The entries below hold a line with "(** ** Returning a range to the free list *)" and a line with "(~ (subrange (mkRange". Return those lines and all that lie between them, exactly and only.

(Stored data)
--

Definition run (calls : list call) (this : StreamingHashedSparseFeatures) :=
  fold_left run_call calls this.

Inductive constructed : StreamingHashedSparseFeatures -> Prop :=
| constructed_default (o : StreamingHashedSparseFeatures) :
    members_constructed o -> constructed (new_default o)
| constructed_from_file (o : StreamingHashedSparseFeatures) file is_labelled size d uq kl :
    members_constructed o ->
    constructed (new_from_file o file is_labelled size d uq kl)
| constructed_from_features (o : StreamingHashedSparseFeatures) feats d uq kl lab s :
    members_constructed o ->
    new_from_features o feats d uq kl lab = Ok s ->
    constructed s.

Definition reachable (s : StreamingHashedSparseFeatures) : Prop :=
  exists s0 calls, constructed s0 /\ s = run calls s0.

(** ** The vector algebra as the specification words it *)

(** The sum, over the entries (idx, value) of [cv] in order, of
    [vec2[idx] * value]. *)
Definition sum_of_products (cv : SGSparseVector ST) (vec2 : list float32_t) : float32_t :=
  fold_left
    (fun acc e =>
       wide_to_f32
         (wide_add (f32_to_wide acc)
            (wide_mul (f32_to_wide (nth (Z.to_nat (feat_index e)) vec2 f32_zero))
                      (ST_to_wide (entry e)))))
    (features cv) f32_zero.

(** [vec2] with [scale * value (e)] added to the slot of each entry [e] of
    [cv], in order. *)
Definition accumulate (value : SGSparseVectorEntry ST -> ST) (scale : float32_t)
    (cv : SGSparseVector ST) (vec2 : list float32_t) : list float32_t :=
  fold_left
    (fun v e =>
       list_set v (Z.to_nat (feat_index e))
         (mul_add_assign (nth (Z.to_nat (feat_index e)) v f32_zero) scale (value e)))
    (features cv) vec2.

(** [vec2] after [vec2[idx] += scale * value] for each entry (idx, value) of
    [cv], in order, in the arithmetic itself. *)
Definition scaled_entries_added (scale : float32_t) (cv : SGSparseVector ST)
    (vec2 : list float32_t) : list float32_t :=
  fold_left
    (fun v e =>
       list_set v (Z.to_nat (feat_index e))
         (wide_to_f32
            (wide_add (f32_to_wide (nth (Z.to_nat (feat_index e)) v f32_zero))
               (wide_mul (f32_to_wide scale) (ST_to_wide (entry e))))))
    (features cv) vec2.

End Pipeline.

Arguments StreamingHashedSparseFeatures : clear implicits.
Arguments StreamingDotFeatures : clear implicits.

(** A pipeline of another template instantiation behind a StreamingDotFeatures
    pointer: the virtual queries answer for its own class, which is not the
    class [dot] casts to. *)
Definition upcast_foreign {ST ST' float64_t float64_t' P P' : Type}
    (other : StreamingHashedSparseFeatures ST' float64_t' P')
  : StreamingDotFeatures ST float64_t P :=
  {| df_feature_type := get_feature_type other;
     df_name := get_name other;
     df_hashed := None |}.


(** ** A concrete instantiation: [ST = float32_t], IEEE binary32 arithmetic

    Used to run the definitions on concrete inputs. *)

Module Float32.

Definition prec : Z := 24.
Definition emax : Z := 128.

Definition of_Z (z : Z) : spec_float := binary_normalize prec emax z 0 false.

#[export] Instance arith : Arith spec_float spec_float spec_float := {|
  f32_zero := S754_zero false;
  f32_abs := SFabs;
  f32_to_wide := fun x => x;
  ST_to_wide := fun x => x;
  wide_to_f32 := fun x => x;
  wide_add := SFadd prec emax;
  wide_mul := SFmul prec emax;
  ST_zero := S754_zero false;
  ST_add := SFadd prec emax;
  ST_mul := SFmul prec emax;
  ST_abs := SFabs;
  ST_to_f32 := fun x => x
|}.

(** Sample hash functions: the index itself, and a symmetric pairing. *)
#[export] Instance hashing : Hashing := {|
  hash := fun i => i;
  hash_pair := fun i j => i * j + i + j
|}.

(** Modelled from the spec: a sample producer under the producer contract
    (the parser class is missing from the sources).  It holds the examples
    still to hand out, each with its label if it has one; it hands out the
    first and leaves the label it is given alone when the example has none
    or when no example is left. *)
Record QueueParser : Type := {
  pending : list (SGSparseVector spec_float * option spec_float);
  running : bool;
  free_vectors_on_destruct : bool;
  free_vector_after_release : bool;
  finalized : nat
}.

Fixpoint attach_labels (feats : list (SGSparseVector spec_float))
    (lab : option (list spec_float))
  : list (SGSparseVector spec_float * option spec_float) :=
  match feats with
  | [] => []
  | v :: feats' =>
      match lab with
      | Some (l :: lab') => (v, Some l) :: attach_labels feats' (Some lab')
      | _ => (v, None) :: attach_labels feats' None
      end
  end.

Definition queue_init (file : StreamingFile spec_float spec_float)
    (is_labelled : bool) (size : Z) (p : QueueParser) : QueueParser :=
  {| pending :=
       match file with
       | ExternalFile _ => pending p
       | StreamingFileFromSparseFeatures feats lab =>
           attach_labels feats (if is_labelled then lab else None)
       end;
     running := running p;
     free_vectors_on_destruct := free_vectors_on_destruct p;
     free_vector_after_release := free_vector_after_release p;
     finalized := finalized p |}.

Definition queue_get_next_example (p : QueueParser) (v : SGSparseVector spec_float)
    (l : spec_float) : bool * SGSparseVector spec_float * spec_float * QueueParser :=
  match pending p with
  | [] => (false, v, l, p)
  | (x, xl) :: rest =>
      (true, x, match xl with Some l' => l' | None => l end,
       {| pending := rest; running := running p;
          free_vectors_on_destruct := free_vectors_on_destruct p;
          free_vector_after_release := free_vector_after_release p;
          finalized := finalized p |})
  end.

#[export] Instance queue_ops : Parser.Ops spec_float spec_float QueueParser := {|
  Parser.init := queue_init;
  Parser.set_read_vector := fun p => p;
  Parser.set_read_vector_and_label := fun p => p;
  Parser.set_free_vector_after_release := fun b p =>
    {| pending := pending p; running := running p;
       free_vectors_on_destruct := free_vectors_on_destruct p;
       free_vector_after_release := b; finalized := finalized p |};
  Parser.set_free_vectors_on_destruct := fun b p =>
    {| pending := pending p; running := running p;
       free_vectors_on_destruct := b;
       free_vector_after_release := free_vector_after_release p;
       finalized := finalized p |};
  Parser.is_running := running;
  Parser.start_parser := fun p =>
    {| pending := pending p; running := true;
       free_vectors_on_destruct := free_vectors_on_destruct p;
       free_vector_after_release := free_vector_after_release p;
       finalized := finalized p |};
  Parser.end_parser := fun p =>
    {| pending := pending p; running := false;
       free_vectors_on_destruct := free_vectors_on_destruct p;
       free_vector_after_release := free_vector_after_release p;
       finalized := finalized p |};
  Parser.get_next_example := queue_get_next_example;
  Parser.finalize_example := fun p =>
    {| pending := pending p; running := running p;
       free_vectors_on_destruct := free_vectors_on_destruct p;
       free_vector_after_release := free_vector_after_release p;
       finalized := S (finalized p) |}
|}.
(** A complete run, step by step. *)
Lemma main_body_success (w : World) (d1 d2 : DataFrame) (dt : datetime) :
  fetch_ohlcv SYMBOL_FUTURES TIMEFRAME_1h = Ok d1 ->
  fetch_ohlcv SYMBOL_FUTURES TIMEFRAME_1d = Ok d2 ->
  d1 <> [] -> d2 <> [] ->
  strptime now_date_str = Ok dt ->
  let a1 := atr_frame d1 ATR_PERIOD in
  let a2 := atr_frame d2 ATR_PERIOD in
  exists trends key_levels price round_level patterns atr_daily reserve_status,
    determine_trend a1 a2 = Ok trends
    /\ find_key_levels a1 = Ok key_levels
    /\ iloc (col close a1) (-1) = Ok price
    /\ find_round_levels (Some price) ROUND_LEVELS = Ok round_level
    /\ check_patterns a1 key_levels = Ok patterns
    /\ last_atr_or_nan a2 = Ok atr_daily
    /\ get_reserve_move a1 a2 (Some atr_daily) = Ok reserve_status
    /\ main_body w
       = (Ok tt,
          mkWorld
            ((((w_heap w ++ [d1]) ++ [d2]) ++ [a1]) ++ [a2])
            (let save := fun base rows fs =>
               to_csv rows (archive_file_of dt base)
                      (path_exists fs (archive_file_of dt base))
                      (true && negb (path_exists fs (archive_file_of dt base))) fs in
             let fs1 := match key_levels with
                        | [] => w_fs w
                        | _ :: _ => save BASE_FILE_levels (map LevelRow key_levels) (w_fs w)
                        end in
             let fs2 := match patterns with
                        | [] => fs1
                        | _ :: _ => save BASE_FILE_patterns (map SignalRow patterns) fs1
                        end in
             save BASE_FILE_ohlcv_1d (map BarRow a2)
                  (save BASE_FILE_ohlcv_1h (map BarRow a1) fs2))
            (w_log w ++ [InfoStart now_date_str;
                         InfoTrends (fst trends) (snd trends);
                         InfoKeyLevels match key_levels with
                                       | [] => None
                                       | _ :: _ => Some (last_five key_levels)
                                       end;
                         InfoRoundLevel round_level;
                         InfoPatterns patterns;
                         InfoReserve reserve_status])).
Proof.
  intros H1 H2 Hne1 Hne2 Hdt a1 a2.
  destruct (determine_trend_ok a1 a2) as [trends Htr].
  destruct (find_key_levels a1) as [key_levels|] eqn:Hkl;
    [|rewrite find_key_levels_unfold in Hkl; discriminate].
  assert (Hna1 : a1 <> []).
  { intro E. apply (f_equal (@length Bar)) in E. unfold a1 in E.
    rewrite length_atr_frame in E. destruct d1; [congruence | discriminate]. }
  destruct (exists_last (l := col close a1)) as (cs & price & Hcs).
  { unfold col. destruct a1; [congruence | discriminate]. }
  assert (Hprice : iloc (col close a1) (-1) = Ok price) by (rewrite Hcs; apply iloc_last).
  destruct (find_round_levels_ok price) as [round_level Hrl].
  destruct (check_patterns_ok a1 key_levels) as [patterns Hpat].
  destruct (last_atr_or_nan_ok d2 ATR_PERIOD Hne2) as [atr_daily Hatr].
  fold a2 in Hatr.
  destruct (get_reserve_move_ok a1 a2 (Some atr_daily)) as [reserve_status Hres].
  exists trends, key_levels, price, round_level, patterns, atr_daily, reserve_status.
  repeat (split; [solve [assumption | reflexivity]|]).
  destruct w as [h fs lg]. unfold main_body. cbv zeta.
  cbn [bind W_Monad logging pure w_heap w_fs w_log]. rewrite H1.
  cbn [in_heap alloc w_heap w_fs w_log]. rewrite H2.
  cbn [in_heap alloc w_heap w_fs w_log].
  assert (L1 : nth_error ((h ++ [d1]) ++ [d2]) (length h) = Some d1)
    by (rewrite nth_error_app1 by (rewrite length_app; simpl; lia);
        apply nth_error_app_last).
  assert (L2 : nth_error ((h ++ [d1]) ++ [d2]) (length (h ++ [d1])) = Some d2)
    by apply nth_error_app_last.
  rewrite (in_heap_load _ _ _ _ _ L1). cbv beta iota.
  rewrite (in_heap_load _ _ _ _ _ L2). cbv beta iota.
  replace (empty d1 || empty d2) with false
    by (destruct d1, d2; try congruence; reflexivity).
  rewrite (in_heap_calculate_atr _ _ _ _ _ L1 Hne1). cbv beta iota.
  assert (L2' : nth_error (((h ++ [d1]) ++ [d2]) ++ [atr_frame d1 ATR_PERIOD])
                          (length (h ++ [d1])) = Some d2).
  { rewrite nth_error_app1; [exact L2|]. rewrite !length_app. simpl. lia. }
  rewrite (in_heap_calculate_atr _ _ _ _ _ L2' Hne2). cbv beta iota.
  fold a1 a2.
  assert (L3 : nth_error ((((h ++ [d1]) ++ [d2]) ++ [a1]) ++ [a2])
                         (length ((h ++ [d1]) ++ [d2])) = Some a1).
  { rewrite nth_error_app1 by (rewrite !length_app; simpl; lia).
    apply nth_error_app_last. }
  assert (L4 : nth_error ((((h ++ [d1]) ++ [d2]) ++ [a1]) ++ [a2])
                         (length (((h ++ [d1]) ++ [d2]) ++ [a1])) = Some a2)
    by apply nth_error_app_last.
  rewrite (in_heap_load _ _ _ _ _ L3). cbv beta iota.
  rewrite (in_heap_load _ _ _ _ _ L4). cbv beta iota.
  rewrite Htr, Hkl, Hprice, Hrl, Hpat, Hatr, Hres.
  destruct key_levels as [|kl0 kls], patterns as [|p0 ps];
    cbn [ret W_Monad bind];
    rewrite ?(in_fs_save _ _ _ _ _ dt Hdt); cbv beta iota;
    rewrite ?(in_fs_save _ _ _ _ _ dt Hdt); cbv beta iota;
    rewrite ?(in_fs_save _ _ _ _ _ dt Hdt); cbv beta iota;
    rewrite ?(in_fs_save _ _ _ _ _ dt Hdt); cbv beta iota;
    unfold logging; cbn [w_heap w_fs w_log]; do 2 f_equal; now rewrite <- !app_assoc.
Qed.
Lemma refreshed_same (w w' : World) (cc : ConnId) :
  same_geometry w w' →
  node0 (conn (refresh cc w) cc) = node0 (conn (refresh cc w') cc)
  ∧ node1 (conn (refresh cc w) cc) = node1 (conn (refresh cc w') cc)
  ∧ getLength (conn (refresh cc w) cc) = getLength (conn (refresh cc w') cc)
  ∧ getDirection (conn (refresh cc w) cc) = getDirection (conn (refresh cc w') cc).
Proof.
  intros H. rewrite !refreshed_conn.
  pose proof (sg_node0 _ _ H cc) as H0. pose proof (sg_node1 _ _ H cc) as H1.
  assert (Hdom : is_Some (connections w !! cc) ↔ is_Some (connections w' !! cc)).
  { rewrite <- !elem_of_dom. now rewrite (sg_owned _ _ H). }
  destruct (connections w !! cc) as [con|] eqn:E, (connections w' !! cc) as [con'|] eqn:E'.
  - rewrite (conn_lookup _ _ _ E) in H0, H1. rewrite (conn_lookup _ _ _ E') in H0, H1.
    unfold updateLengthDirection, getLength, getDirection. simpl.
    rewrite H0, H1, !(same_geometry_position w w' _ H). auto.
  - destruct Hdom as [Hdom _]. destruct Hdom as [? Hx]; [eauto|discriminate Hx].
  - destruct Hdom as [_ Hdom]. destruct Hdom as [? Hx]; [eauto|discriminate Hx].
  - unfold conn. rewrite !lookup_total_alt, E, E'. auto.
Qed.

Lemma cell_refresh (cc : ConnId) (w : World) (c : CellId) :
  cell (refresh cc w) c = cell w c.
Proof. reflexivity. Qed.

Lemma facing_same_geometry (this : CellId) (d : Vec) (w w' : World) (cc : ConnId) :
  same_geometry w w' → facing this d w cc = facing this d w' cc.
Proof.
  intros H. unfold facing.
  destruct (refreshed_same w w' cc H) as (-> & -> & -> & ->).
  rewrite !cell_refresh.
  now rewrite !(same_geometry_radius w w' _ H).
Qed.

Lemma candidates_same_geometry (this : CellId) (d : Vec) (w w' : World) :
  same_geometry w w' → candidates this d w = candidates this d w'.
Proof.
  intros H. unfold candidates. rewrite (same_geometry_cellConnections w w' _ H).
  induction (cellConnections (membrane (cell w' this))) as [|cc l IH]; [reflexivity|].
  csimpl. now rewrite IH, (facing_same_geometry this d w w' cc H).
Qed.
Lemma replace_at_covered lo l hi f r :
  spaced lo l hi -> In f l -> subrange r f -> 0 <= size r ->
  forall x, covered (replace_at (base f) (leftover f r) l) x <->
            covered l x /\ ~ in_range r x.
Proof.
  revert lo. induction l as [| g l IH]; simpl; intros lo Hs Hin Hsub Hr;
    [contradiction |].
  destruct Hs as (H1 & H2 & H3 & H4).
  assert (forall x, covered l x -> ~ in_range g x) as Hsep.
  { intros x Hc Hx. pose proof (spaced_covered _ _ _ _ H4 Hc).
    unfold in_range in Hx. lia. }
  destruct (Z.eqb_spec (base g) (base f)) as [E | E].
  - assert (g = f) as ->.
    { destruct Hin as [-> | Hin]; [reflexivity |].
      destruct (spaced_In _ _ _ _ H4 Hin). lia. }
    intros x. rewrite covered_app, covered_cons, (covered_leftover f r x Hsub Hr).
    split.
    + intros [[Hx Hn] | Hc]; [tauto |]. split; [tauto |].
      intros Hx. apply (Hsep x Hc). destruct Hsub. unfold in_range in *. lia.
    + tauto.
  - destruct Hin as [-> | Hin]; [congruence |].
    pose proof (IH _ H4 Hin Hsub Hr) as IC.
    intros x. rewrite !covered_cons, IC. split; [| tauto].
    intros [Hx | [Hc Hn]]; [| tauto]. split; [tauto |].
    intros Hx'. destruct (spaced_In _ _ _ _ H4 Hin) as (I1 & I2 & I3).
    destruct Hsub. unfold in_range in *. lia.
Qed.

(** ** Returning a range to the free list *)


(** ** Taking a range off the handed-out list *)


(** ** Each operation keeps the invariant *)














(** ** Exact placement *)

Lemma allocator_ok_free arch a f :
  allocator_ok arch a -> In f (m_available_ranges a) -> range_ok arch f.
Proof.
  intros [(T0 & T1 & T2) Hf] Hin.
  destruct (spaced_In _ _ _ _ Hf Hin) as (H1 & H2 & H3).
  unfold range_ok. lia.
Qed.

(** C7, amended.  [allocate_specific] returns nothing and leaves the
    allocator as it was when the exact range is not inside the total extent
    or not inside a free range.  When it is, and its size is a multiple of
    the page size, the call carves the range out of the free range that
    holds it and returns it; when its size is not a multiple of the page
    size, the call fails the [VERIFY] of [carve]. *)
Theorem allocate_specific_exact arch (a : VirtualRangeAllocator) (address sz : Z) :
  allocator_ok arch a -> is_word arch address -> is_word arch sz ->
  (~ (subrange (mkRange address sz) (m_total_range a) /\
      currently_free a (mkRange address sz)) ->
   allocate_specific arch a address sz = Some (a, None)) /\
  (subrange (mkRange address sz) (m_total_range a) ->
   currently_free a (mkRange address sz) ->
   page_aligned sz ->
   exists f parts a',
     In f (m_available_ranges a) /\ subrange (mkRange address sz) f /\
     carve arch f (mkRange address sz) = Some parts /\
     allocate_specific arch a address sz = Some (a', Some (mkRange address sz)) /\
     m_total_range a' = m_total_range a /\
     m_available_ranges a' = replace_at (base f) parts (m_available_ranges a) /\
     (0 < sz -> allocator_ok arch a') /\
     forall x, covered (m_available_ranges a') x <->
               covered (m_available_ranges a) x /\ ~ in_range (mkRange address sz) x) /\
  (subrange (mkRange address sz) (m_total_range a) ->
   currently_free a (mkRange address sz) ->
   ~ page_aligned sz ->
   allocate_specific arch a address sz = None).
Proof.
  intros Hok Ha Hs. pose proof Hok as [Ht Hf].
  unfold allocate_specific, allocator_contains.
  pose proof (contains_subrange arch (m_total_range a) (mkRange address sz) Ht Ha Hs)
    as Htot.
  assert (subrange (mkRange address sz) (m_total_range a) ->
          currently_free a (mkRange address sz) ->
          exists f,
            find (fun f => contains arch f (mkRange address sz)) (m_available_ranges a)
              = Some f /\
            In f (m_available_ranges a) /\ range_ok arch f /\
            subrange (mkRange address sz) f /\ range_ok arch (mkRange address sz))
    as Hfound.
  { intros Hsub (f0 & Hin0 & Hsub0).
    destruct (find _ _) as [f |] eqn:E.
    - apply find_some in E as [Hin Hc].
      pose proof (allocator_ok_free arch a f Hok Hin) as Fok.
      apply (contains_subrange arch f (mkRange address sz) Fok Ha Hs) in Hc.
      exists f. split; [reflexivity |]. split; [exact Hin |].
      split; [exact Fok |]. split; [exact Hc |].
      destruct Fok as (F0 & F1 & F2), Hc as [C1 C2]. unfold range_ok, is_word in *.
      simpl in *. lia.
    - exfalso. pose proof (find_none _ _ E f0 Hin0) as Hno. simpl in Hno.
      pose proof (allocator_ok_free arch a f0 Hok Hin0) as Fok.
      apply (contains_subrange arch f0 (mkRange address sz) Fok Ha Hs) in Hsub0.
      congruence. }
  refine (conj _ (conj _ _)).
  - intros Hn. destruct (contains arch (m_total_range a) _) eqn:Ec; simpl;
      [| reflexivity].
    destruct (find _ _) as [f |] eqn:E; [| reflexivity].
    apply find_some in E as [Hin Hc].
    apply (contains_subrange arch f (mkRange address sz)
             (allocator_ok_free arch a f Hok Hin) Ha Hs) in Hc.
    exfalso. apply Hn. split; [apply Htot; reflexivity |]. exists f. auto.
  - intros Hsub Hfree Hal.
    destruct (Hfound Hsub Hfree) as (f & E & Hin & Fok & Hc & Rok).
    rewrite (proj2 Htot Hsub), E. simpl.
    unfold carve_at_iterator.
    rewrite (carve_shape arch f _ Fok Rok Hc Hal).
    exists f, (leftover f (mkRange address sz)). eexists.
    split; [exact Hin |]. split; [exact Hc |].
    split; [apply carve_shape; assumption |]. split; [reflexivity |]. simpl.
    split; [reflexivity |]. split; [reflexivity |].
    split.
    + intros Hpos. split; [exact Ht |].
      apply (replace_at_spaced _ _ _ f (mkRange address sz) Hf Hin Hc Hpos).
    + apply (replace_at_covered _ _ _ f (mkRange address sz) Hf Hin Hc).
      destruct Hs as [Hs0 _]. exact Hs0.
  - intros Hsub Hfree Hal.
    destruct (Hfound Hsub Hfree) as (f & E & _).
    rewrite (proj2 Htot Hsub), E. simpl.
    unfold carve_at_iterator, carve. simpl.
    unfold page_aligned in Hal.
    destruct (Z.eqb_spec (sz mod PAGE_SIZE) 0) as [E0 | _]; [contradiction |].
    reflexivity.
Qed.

--

§ **ANSWER SECTION**:
(** ** Returning a range to the free list *)


(** ** Taking a range off the handed-out list *)


(** ** Each operation keeps the invariant *)














(** ** Exact placement *)

Lemma allocator_ok_free arch a f :
  allocator_ok arch a -> In f (m_available_ranges a) -> range_ok arch f.
Proof.
  intros [(T0 & T1 & T2) Hf] Hin.
  destruct (spaced_In _ _ _ _ Hf Hin) as (H1 & H2 & H3).
  unfold range_ok. lia.
Qed.

(** C7, amended.  [allocate_specific] returns nothing and leaves the
    allocator as it was when the exact range is not inside the total extent
    or not inside a free range.  When it is, and its size is a multiple of
    the page size, the call carves the range out of the free range that
    holds it and returns it; when its size is not a multiple of the page
    size, the call fails the [VERIFY] of [carve]. *)
Theorem allocate_specific_exact arch (a : VirtualRangeAllocator) (address sz : Z) :
  allocator_ok arch a -> is_word arch address -> is_word arch sz ->
  (~ (subrange (mkRange address sz) (m_total_range a) /\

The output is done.